===== DATASET EXCERPTS

(** * Trader / market-sentiment report (work.py): a shallow embedding

    The program reads two tabular files with pandas, joins them on a
    calendar date, aggregates, and writes charts and a workbook.  The
    embedding follows pandas' column-oriented view of a frame: a frame is
    an ordered list of labelled columns over a common row index, and the
    operations the program calls ([rename], [to_datetime], [merge],
    [groupby(..).agg], [shift], [value_counts], ...) are functions on
    columns.

    Modelling conventions.
    - A cell is a string, a number, a timestamp, a calendar date or a
      null (pandas' NaN / NaT / None).  Numbers are rationals.  A mean
      is rounded to the nearest float64, as the division of the program
      is; a sum is exact, which is what the program computes when the
      values are whole numbers of bounded size (the statements that
      depend on it say so).  Infinities are not modelled.
    - Column labels of an input frame are pairwise distinct (read_csv
      guarantees it); where a claim needs it the statement says so.
    - Python exceptions are values of [exn]; a fallible computation
      returns [exn + A]. *)

From Stdlib Require Import List String Ascii ZArith QArith Qround Qabs Bool Arith Lia Permutation FinFun DecimalString.
From Stdlib Require Import Sorted Qpower Lqa.
Import ListNotations.
Local Open Scope string_scope.
Local Open Scope nat_scope.

(** ** Exceptions and fallible computations *)

Inductive exn : Type :=
| KeyError (msg : string)
| ValueError (msg : string)
| TypeError (msg : string).

Definition Result (A : Type) : Type := (exn + A)%type.

Definition ok {A : Type} (a : A) : Result A := inr a.
Definition raise {A : Type} (e : exn) : Result A := inl e.

Definition rbind {A B : Type} (m : Result A) (k : A -> Result B) : Result B :=
  match m with
  | inl e => inl e
  | inr a => k a
  end.

Notation "x <- m ;; k" := (rbind m (fun x => k))
  (at level 61, m at next level, right associativity).

Fixpoint mapM {A B : Type} (f : A -> Result B) (l : list A) : Result (list B) :=
  match l with
  | [] => ok []
  | a :: tl => b <- f a ;; bs <- mapM f tl ;; ok (b :: bs)
  end.

(** ** Cells, series, frames *)

Record date : Type := mkdate { year : Z; month : Z; day : Z }.

Inductive cell : Type :=
| VStr (s : string)
| VNum (q : Q)
| VTime (d : date) (secs : Z)
| VDate (d : date)
| VNull.

Definition Series : Type := list cell.

Record DataFrame : Type := mkFrame {
  nrows : nat;
  cols : list (string * Series)
}.

Definition columns (df : DataFrame) : list string := map fst (cols df).

Definition has_column (c : string) (df : DataFrame) : bool :=
  existsb (String.eqb c) (columns df).

Fixpoint lookup_col (c : string) (l : list (string * Series)) : option Series :=
  match l with
  | [] => None
  | (c', s) :: tl => if String.eqb c' c then Some s else lookup_col c tl
  end.

(** [df[c]], for a frame whose labels are distinct: with a repeated
    label pandas returns a frame, not a column, and a statement that
    depends on the column read says that the labels are distinct. *)
Definition getitem (df : DataFrame) (c : string) : Result Series :=
  match lookup_col c (cols df) with
  | Some s => ok s
  | None => raise (KeyError c)
  end.

Fixpoint assign_col (c : string) (s : Series) (l : list (string * Series))
  : list (string * Series) :=
  match l with
  | [] => [(c, s)]
  | (c', s') :: tl =>
      if String.eqb c' c then (c, s) :: tl else (c', s') :: assign_col c s tl
  end.

(** [df[c] = s]: replaces the column in place when the label exists,
    appends it as the last column otherwise. *)
Definition setitem (df : DataFrame) (c : string) (s : Series) : DataFrame :=
  mkFrame (nrows df) (assign_col c s (cols df)).

Fixpoint rename_label (mapping : list (string * string)) (c : string) : string :=
  match mapping with
  | [] => c
  | (old, new) :: tl => if String.eqb old c then new else rename_label tl c
  end.

(** [df.rename(columns=mapping)] *)
Definition rename (mapping : list (string * string)) (df : DataFrame) : DataFrame :=
  mkFrame (nrows df) (map (fun cs => (rename_label mapping (fst cs), snd cs)) (cols df)).

Definition wf_frame (df : DataFrame) : Prop :=
  NoDup (columns df) /\ Forall (fun cs => List.length (snd cs) = nrows df) (cols df).

(** ** Equality and order on cells *)

Definition date_eqb (a b : date) : bool :=
  (year a =? year b)%Z && (month a =? month b)%Z && (day a =? day b)%Z.

Definition Q_eqb (a b : Q) : bool :=
  (Qnum a =? Qnum b)%Z && (Qden a =? Qden b)%positive.

Definition cell_eqb (a b : cell) : bool :=
  match a, b with
  | VStr x, VStr y => String.eqb x y
  | VNum x, VNum y => Q_eqb x y
  | VTime d s, VTime e t => date_eqb d e && (s =? t)%Z
  | VDate d, VDate e => date_eqb d e
  | VNull, VNull => true
  | _, _ => false
  end.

==========

(THE PROBLEM): Find the word "that" in the entries and show each line where it is found.

(SOLUTION):
      values are whole numbers of bounded size (the statements that
    label pandas returns a frame, not a column, and a statement that
    depends on the column read says that the labels are distinct. *)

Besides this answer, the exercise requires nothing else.